Bergson, filosofo e matematico parigino, nel 1907 scrive il suo capolavoro “L’evoluzione creatrice”. La vita è uno slancio vitale, che irradia energia spirituale che contagia tutti i livelli della realtà. Il mondo è quindi un organismo unitario.
La sua è un’idea di continuità tra la vita biologica e quella della coscienza.
Tra spirito e realtà scorre un’unica energia vitale: la vita – animale, vegetale ed anche quella razionale umana – è originata da un unico impulso: lo slancio vitale, l’elan vital.
È un’energia libera e non costretta, che risulta imprevedibile e si muove in ogni direzione.
Da ciò si origina la grande varietà delle specie viventi: l’evoluzione si muove in ogni direzione.
Questa energia potentissima e inarrestabile non è scomponibile e non è reversibile ma piuttosto implica la conservazione integrale del passato:
nel suo sviluppo, con ogni evoluzione, in ogni momento comprende in sé sempre quelli precedenti.
Questo slancio si irradia in ogni direzione, con più o meno decisione, e ciò spiega perché le specie viventi siano così diverse tra loro – piante, animali e uomo.
Le analogie tra animali e vegetali si ravvisano proprio perché entrambi sono due diramazioni di uno stesso nucleo originario, la vita che sorregge la realtà.
Bergson non è un filosofo finalista: il processo creativo ed evolutivo è sì unitario ma non c’è un disegno precostituito.

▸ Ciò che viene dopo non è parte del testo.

Lemma Boolean_true_iff v :
  Boolean v = true ↔ v = VBool true ∨ ∃ s, v = VStr s ∧ s ≠ EmptyString.
Proof.
  destruct v as [|b|s]; simpl.
  - split; [done|]. by intros [[=]|(s & [=] & _)].
  - split; [intros ->; by left|]. by intros [[= ->]|(s & [=] & _)].
  - destruct (String.eqb_spec s EmptyString) as [->|Hne]; simpl.
    + split; [done|]. by intros [[=]|(s' & [= <-] & Hne)].
    + split; [|done]. intros _. right. eauto.
Qed.

(** One run of [loadSettingIntoState] for a recognised key. *)
Lemma loadSettingIntoState_key key w :
  let v := default VNull (cache (store w) !! key_name key) in
  loadSettingIntoState (key_name key) w
  = (inr tt,
     if Boolean v then
       {| store := store w;
          st :=
            match key with
            | PianoSound =>
                {| isLoading := isLoading (st w);
                   pianoSound := String_ v;
                   showKeyboard := showKeyboard (st w);
                   muteSound := muteSound (st w) |}
            | ShowKeyboard =>
                {| isLoading := isLoading (st w);
                   pianoSound := pianoSound (st w);
                   showKeyboard := Boolean v;
                   muteSound := muteSound (st w) |}
            | MuteSound =>
                {| isLoading := isLoading (st w);
                   pianoSound := pianoSound (st w);
                   showKeyboard := showKeyboard (st w);
                   muteSound := Boolean v |}
            end;
          console := console w |}
     else w).
Proof.
  intros v. unfold loadSettingIntoState, mbind, M_bind, store_get. fold v.
  destruct (Boolean v); [|done]. by destruct key.
Qed.

(** A key the [switch] does not know leaves the world alone. *)
Lemma loadSettingIntoState_unknown (name : string) w :
  (∀ key, name ≠ key_name key) →
  loadSettingIntoState name w = (inr tt, w).
Proof.
  intros Hname. unfold loadSettingIntoState, mbind, M_bind, store_get.
  destruct (Boolean _); [|done]. simpl.
  rewrite !decide_False; [done|..].
  - apply (Hname MuteSound).
  - apply (Hname ShowKeyboard).
  - apply (Hname PianoSound).
Qed.

Lemma recognised_or_not (name : string) :
  (∃ key, name = key_name key) ∨ (∀ key, name ≠ key_name key).
Proof.
  destruct (decide (name = key_name PianoSound)); [left; eauto|].
  destruct (decide (name = key_name ShowKeyboard)); [left; eauto|].
  destruct (decide (name = key_name MuteSound)); [left; eauto|].
  right. by intros [].
Qed.

(** C8.  For every supported key, [loadSettingIntoState] leaves the state
    as it is when the store has no entry for the key or a falsy one
    ([null], [false], the empty string); otherwise it sets the key's own
    preference, and nothing else, to [String(value)] for [piano-sound] and
    to [Boolean(value)] for [show-keyboard] and [mute-sound]. *)
Theorem loadSettingIntoState_skips_or_coerces key w :
  (cache (store w) !! key_name key = None →
     loadSettingIntoState (key_name key) w = (inr tt, w)) ∧
  (∀ v, cache (store w) !! key_name key = Some v → Boolean v = false →
     loadSettingIntoState (key_name key) w = (inr tt, w)) ∧
  (∀ v, cache (store w) !! key_name key = Some v → Boolean v = true →
     loadSettingIntoState (key_name key) w
     = (inr tt,
        {| store := store w;
           st :=
             {| isLoading := isLoading (st w);
                pianoSound :=
                  if decide (key = PianoSound) then String_ v
                  else pianoSound (st w);
                showKeyboard :=
                  if decide (key = ShowKeyboard) then Boolean v
                  else showKeyboard (st w);
                muteSound :=
                  if decide (key = MuteSound) then Boolean v
                  else muteSound (st w) |};
           console := console w |})).
Proof.
  pose proof (loadSettingIntoState_key key w) as Hload. simpl in Hload.
  split; [|split].
  - intros Hnone. rewrite Hload, Hnone. done.
  - intros v Hsome Hfalsy. rewrite Hload, Hsome. simpl. by rewrite Hfalsy.
  - intros v Hsome Htruthy. rewrite Hload, Hsome. simpl. rewrite Htruthy.
    by destruct key.
Qed.

Lemma loadSettingIntoState_skips_or_coerces_witness :
  let w0 := mount (Contents ∅) in
  let w1 :=
    {| store :=
         {| cache := <["piano-sound" := VStr "marimba"]>
                       (<["show-keyboard" := VBool false]> ∅);
            file := Contents ∅; journal := [] |};
       st := initial_state; console := [] |} in
  loadSettingIntoState "mute-sound" w0 = (inr tt, w0) ∧
  loadSettingIntoState "show-keyboard" w1 = (inr tt, w1) ∧
  pianoSound (st (loadSettingIntoState "piano-sound" w1).2) = "marimba".
Proof.
  intros w0 w1. split; [|split].
  - apply (loadSettingIntoState_skips_or_coerces MuteSound w0). reflexivity.
  - apply (loadSettingIntoState_skips_or_coerces ShowKeyboard w1)
      with (v := VBool false); reflexivity.
  - destruct (loadSettingIntoState_skips_or_coerces PianoSound w1)
      as (_ & _ & Hset).
    change "piano-sound" with (key_name PianoSound).
    rewrite (Hset (VStr "marimba")) by reflexivity. reflexivity.
Defined.

End LoadSettings.

(** ** The load on mount *)

Section MountEffect.

Import KVProvider.

Implicit Types (key : PTSettingsKeyType) (v : value) (w : world).
Implicit Types (keys : list string) (m : gmap string value).

Lemma loaded_idempotent key m (old : value) :
  loaded key m (loaded key m old) = loaded key m old.
Proof. unfold loaded. simpl. by destruct (Boolean _). Qed.

(** One iteration of the loop, for any property name. *)
Lemma loadSettingIntoState_step (name : string) w :
  ∃ s',
    loadSettingIntoState name w
    = (inr tt, {| store := store w; st := s'; console := console w |}) ∧
    isLoading s' = isLoading (st w) ∧
    ∀ key,
      preference key s'
      = if decide (name = key_name key)
        then loaded key (cache (store w)) (preference key (st w))
        else preference key (st w).
Proof.
  destruct w as [sto s c].
  destruct (recognised_or_not name) as [[key0 ->]|Hunknown].
  - rewrite loadSettingIntoState_key. simpl.
    destruct (Boolean (default VNull (cache sto !! key_name key0))) eqn:Hb.
    + eexists. split; [reflexivity|]. split; [by destruct key0|].
      intros key. unfold loaded. case_decide as Heq.
      * apply key_name_inj in Heq as <-.
        destruct key0; simpl in *; by rewrite Hb.
      * destruct key0, key; done.
    + exists s. split; [done|]. split; [done|].
      intros key. unfold loaded. case_decide as Heq; [|done].
      apply key_name_inj in Heq as <-. simpl. by rewrite Hb.
  - rewrite loadSettingIntoState_unknown by done.
    exists s. split; [done|]. split; [done|].
    intros key. rewrite decide_False; [done | apply Hunknown].
Qed.

(** The whole loop: it never rejects, it leaves the store and the console
    alone, and a preference is loaded exactly when its key is visited. *)
Lemma for_in_loadSettingIntoState keys w :
  ∃ s',
    for_in keys loadSettingIntoState w
    = (inr tt, {| store := store w; st := s'; console := console w |}) ∧
    isLoading s' = isLoading (st w) ∧
    ∀ key,
      preference key s'
      = if decide (key_name key ∈ keys)
        then loaded key (cache (store w)) (preference key (st w))
        else preference key (st w).
Proof.
  revert w. induction keys as [|name keys IH]; intros w.
  - exists (st w). destruct w; simpl. repeat split.
  - destruct (loadSettingIntoState_step name w) as (s1 & Hstep & Hl1 & Hp1).
    destruct (IH {| store := store w; st := s1; console := console w |})
      as (s' & Hloop & Hl & Hp).
    exists s'. simpl in *. split; [|split].
    + unfold mbind, M_bind. by rewrite Hstep.
    + congruence.
    + intros key. rewrite Hp, Hp1.
      destruct (decide (name = key_name key)) as [->|Hne].
      * rewrite (decide_True (P := _ ∈ _ :: _)) by apply list_elem_of_here.
        case_decide; [apply loaded_idempotent | done].
      * destruct (decide (key_name key ∈ keys)) as [Hin|Hnin].
        -- rewrite decide_True; [done | by apply list_elem_of_further].
        -- rewrite decide_False; [done|].
           intros [Heq|Hin]%elem_of_cons; [by apply Hne | by apply Hnin].
Qed.

Lemma mountEffect_unreadable keys w (e : string) :
  file (store w) = Unreadable e →
  mountEffect keys w
  = (inr tt,
     {| store := store w;
        st := {| isLoading := false;
                 pianoSound := pianoSound (st w);
                 showKeyboard := showKeyboard (st w);
                 muteSound := muteSound (st w) |};
        console := console w ++ [e] |}).
Proof.
  intros Hfile.
  unfold mountEffect, finally, catch, mbind, M_bind, store_load.
  by rewrite Hfile.
Qed.

Lemma mountEffect_contents keys w m :
  file (store w) = Contents m →
  ∃ s',
    mountEffect keys w
    = (inr tt,
       {| store := {| cache := m; file := Contents m;
                      journal := journal (store w) ++ [CallLoad] |};
          st := s';
          console := console w |}) ∧
    isLoading s' = false ∧
    ∀ key,
      preference key s'
      = if decide (key_name key ∈ keys)
        then loaded key m (preference key (st w))
        else preference key (st w).
Proof.
  intros Hfile.
  unfold mountEffect, finally, catch, mbind, M_bind, store_load.
  rewrite Hfile. unfold with_store at 1.
  match goal with
  | |- context [for_in keys loadSettingIntoState ?w1] =>
      destruct (for_in_loadSettingIntoState keys w1) as (s1 & -> & _ & Hp)
  end.
  simpl in *. rewrite Hfile. eexists. split; [reflexivity|].
  split; [done|]. intros key. rewrite <- Hp. by destruct key.
Qed.

(** The promise chain of the mount effect always resolves, with the
    loading flag cleared. *)
Lemma mountEffect_settles keys w :
  (mountEffect keys w).1 = inr tt ∧
  isLoading (st (mountEffect keys w).2) = false.
Proof.
  destruct (file (store w)) as [e|m] eqn:Hfile.
  - by rewrite (mountEffect_unreadable keys w e).
  - destruct (mountEffect_contents keys w m Hfile) as (s' & -> & Hl & _).
    done.
Qed.

(** C9.  When the load of the store fails with [e], the mount effect
    still resolves: [e] is logged, every preference is what it was (the
    defaults, for a provider that has just mounted), the store is
    untouched and the loading flag is cleared, so the children render; and
    the flag is cleared and the children render after every load, failed
    or not. *)
Theorem load_failure_is_not_fatal keys w (e : string) :
  file (store w) = Unreadable e →
  mountEffect keys w
  = (inr tt,
     {| store := store w;
        st := {| isLoading := false;
                 pianoSound := pianoSound (st w);
                 showKeyboard := showKeyboard (st w);
                 muteSound := muteSound (st w) |};
        console := console w ++ [e] |}) ∧
  fresh_load keys (Unreadable e)
  = {| store := new_Store (Unreadable e);
       st := {| isLoading := false;
                pianoSound := "acoustic_grand_piano";
                showKeyboard := true;
                muteSound := false |};
       console := [e] |} ∧
  renders_children (st (mountEffect keys w).2) = true ∧
  (∀ w0, (mountEffect keys w0).1 = inr tt ∧
         renders_children (st (mountEffect keys w0).2) = true).
Proof.
  intros Hfile. split; [|split; [|split]].
  - by apply mountEffect_unreadable.
  - unfold fresh_load. by rewrite (mountEffect_unreadable _ _ e).
  - unfold renders_children.
    by rewrite (proj2 (mountEffect_settles keys w)).
  - intros w0. destruct (mountEffect_settles keys w0) as [Hres Hl].
    unfold renders_children. by rewrite Hl.
Qed.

La vita infatti si muove in ogni direzione, liberamente e in “totipotenza” – ha la possibilità di divenire tutte le cose, e gradualmente si attualizza e si specifica.
Bergson paragona la vita dell’universo ad un proiettile che esplode in mille pezzi, ognuno di questi frammenti è una forma di vita.
La contingenza ha fatto in modo che noi fossimo nella nostra forma attuale e non in un’altra.
La nostra forma non è una necessità ma piuttosto un’espressione della libertà dell’energia vitale.
Bergson parla di una realtà in movimento che si manifesta e genera se stessa, ovvero dell’evoluzione creatrice.
LA GIORNATA MONDIALE DELLA BIODIVERSITA’
Come l’azione dell’uomo sia riuscita a distruggere intere specie nel giro di pochi secoli non è un fatto recente.
Quando i primi membri delle specie umana entrarono nel continente australiano riuscirono a distruggere la maggior parte delle specie animali in pochi decenni, sterminandole e portandole all’estinzione.
Negli ultimi secoli però l’industrializzazione ha portato a dei cambiamenti climatici che agiscono non più su scala locale, ma globale, distruggendo interi ecosistemi.
I mille frammenti del proiettile ormai sono stati distrutti da una sola specie.
Il 22 Maggio, dal 2000, si festeggia la giornata mondiale della biodiversità.
Le specie in estinzione dimostrano che l’evoluzione creatrice potrebbe avere un freno, che è proprio l’uomo.
130 paesi nella scorsa settimana si sono riuniti a Parigi in una assemblea dell’ONU per parlare del problema della biodiversità.
Le stime dell’uomo indicano che in pochi decenni potrebbero scomparire un milione di specie viventi. Nei passati quarant’anni sono state perse il 60% delle specie.
Secondo gli studiosi per evitare questo collasso è necessario smettere di sfruttare intensivamente gli ecosistemi per finalità umane.
Il mondo è un organismo unitario – proprio come aveva anticipato Bergson – e la perdita di specie porterebbe a delle conseguenze su scala globale:
dal cibo all’energia, dall’acqua potabile alla produzione di farmaci all’assorbimento di anidride carbonica.
L’unico modo di preservare la biodiversità e di non far collassare l’intero pianeta è quello di agire, limitando lo sfruttamento delle risorse e muoversi verso quelle sostenibili.